> **Task brief**:
Your output should be each line from the material below that has the word "pinit".

> **Exercise material**:

-*-*-

(* ===== verification/Proc.v ===== *)
(** * proc.c, swtch.S and trapasm.S: processes and the scheduler

    Kernel threads are coroutines: [swtch] leaves one and enters another. The
    code between two switches is one definition, and [b_kctx] of a process
    says where its thread is to continue. [swtch] and [trapret] are also
    modelled at the level of the machine, on registers and memory. *)

From S2P Require Import Prelude Spinlock CString Ide Bio Layout Log Fs File Kalloc Syscall Console Vm Mp Apic Kernel.

Definition TF_SIZE : Z := 76.  (* sizeof(struct trapframe) *)
Definition CTX_SIZE : Z := 20. (* sizeof(struct context) *)

Section proc.
Context {D U L : Type} {dev : IdeDevice D} {udev : Uart U} {ldev : LapicDevice L}.
Abbreviation kern := (kern D U L).
Implicit Types k : kern.

(** The code addresses of [trapret] and [forkret], and the image of
    initcode.S that the linker puts into the kernel. *)
Context (trapret forkret_at initcode_start initcode_size : Z).

Definition store4_at (a v : Z) : M kern unit := modify (λ k, set_k_mem (store4 (k_mem k) a v) k).
(** A [ushort] field. *)
Definition store2 (m : mem) (a v : Z) : mem := store (store m a (u8 v)) (a + 1) (u8 (Z.shiftr v 8)).
Definition store2_at (a v : Z) : M kern unit := modify (λ k, set_k_mem (store2 (k_mem k) a v) k).

Fixpoint find_unused (ps : list pcb) : option nat :=
  match ps with
  | [] => None
  | p :: ps => if bool_decide (b_state p = UNUSED) then Some O else S <$> find_unused ps
  end.
(** The fields set after the memory was allocated: from the top of the page
    down, the trap frame, the return address of [forkret], the context. *)
Definition place (offset : Z) (p : pcb) : pcb :=
  let sp := offset + PGSIZE in
  mk_pcb (b_state p) (PGSIZE - KSTACKSIZE) (b_offset p) (sp - KSTACKSIZE) (b_pid p) (sp - TF_SIZE)
    (sp - TF_SIZE - 4 - CTX_SIZE) KFresh (b_ofile p) (b_cwd p) (b_name p).
Definition allocproc : M kern (option nat) :=
  k_do_cpu pushcli;;
  ps ← gets ptable;
  match find_unused ps with
  | None => k_do_cpu popcli;; mret None
  | Some i =>
      mod_proc i (set_state EMBRYO);;
      n ← gets nextpid;
      mod_proc i (set_pid n);;
      modify (set_nextpid (s32 (n + 1)));;
      k_do_cpu popcli;;
      offset ← k_do_kmem kalloc;
      mod_proc i (set_offset offset);;
      if offset =? 0 then mod_proc i (set_state UNUSED);; mret None else
      mod_proc i (place offset);;
      p ← get_proc i;
      store4_at (b_tf p - 4) trapret;;
      modify (λ k, set_k_mem (memset (k_mem k) (b_context p) 0 CTX_SIZE) k);;
      store4_at (b_context p + 16) forkret_at;;
      mret (Some i)
  end.

(** [safestrcpy(p->name, s, sizeof(p->name))]. *)
Definition name16 (s : list Z) (old : list Z) : list Z :=
  let x := default [] (safestrcpy s 16) in x ++ drop (length x) old.

(** [name] is the uninitialised buffer of [namei]. A failed [allocproc] makes
    the code use a null pointer. *)
Definition pinit (fuel : nat) (name : list Z) : M kern unit :=
  r ← allocproc;
  modify (set_initproc r);;
  match r with
  | None => undef
  | Some i =>
      p ← get_proc i;
      modify (λ k, set_k_mem (memmove (k_mem k) (b_offset p) initcode_start (s32 initcode_size)) k);;
      modify (λ k, set_k_mem (memset (k_mem k) (b_tf p) 0 TF_SIZE) k);;
      store2_at (b_tf p + 60) (Z.lor (Z.shiftl SEG_UCODE 3) DPL_USER);;
      store2_at (b_tf p + 44) (Z.lor (Z.shiftl SEG_UDATA 3) DPL_USER);;
      store2_at (b_tf p + 40) (Z.lor (Z.shiftl SEG_UDATA 3) DPL_USER);;
      store2_at (b_tf p + 72) (Z.lor (Z.shiftl SEG_UDATA 3) DPL_USER);;
      store4_at (b_tf p + 64) FL_IF;;
      store4_at (b_tf p + 68) (PGSIZE - KSTACKSIZE);;
      store4_at (b_tf p + 56) 0;;
      mod_proc i (λ p, set_name (name16 (str "initcode") (b_name p)) p);;
      ps ← gets ptable;
      cwd ← k_do_fs (namei (devtab ps fuel) [47; 0] name);
      mod_proc i (set_cwd cwd);;
      mod_proc i (set_state RUNNABLE)
  end.

(** vm.c's [switchuvm], with its critical section. *)
Definition k_switchuvm (p : pcb) : M kern unit :=
  if b_kstack p =? 0 then panic "switchuvm: no kstack" else
  k_do_cpu pushcli;;
  g ← gets k_gdt;
  match switchuvm (b_offset p) (b_kstack p) g with
  | Ok g => modify (set_k_gdt g)
  | Panic msg => panic msg
  | Hang => hang
  | Undef => undef
  end;;
  k_do_cpu popcli.

(** ** The scheduler between two switches *)

(** The start, up to the loop over the table. *)
Definition scheduler_enter : M kern unit := modify (set_curproc None).
Definition scheduler_round : M kern unit := k_do_cpu sti;; k_do_cpu pushcli.
Definition scheduler_end : M kern unit := k_do_cpu popcli.
(** One entry of the table: [true] when the code goes on to [swtch]. *)
Definition scheduler_visit (i : nat) : M kern bool :=
  p ← get_proc i;
  if negb (bool_decide (b_state p = RUNNABLE)) then mret false else
  modify (set_curproc (Some i));;
  mod_proc i (set_state RUNNING);;
  p ← get_proc i;
  k_switchuvm p;;
  mret true.

Definition myproc : M kern (option nat) := gets curproc.

(** [sched] up to its [swtch]: the thread is saved with [intena]. *)
Definition sched_leave (i : nat) : M kern unit :=
  p ← get_proc i;
  if bool_decide (b_state p = RUNNING) then panic "sched running" else
  e ← k_do_cpu readeflags;
  if negb (Z.land e FL_IF =? 0) then panic "sched interruptible" else
  n ← k_do_cpu (gets intena);
  mod_proc i (set_kctx (KSched n)).
(** [sched] from its [swtch] on. *)
Definition sched_return (n : Z) : M kern unit :=
  k_do_cpu (modify (λ c, mk_cpu (ncli c) n (eflags c))).

(** [yield] around the switch. *)
Definition yield_leave : M kern unit :=
  k_do_cpu pushcli;;
  r ← myproc;
  match r with
  | None => undef
  | Some i => mod_proc i (set_state RUNNABLE);; sched_leave i
  end.
Definition yield_return (n : Z) : M kern unit := sched_return n;; k_do_cpu popcli.

Definition forkret : M kern unit := k_do_cpu popcli.

(** The end of [main]: two processes, then the scheduler up to its loop over
    the table. *)
Definition main_processes (fuel : nat) (name : list Z) : M kern unit :=
  pinit fuel name;; pinit fuel name;; scheduler_enter;; scheduler_round.

(** What a thread does when the scheduler switches to it. *)
Definition resume (i : nat) : M kern unit :=
  p ← get_proc i;
  match b_kctx p with
  | KFresh => forkret
  | KSched n => yield_return n
  end.
End proc.

(** ** swtch.S and trapret on the machine *)
Record regs := mk_regs { r_esp : Z; r_ebp : Z; r_ebx : Z; r_esi : Z; r_edi : Z; r_eip : Z }.

Definition push (v : Z) (x : regs * mem) : regs * mem :=
  let '(r, m) := x in
  let sp := r_esp r - 4 in
  (mk_regs sp (r_ebp r) (r_ebx r) (r_esi r) (r_edi r) (r_eip r), store4 m sp v).
(** [swtch(old, new)], entered by a call that left the return address at the
    top of the stack; [old] is where the stack pointer is saved. *)
Definition swtch (old new : Z) (x : regs * mem) : regs * mem :=
  let '(r, m) := push (r_edi x.1) (push (r_esi x.1) (push (r_ebx x.1) (push (r_ebp x.1) x))) in
  let m := store4 m old (r_esp r) in
  (mk_regs (new + 20) (load4 m (new + 12)) (load4 m (new + 8)) (load4 m (new + 4)) (load4 m new) (load4 m (new + 16)), m).

(** The registers a return to user mode loads. *)
Record uregs := mk_uregs {
  u_edi : Z; u_esi : Z; u_ebp : Z; u_ebx : Z; u_edx : Z; u_ecx : Z; u_eax : Z;
  u_gs : Z; u_fs : Z; u_es : Z; u_ds : Z;
  u_eip : Z; u_cs : Z; u_eflags : Z; u_esp : Z; u_ss : Z;
}.
Definition load2 (m : mem) (a : Z) : Z := m a + 256 * m (a + 1).
(** [trapret] with the stack pointer at a trap frame: [popal], the segment
    registers, and [iret] past the trap number and the error code. *)
Definition trapret_frame (m : mem) (tf : Z) : uregs :=
  mk_uregs (load4 m tf) (load4 m (tf + 4)) (load4 m (tf + 8)) (load4 m (tf + 16)) (load4 m (tf + 20)) (load4 m (tf + 24))
    (load4 m (tf + 28)) (load2 m (tf + 32)) (load2 m (tf + 36)) (load2 m (tf + 40)) (load2 m (tf + 44))
    (load4 m (tf + 56)) (load2 m (tf + 60)) (load4 m (tf + 64)) (load4 m (tf + 68)) (load2 m (tf + 72)).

-*-*-

> **Answer below**:
Definition pinit (fuel : nat) (name : list Z) : M kern unit :=
  pinit fuel name;; pinit fuel name;; scheduler_enter;; scheduler_round.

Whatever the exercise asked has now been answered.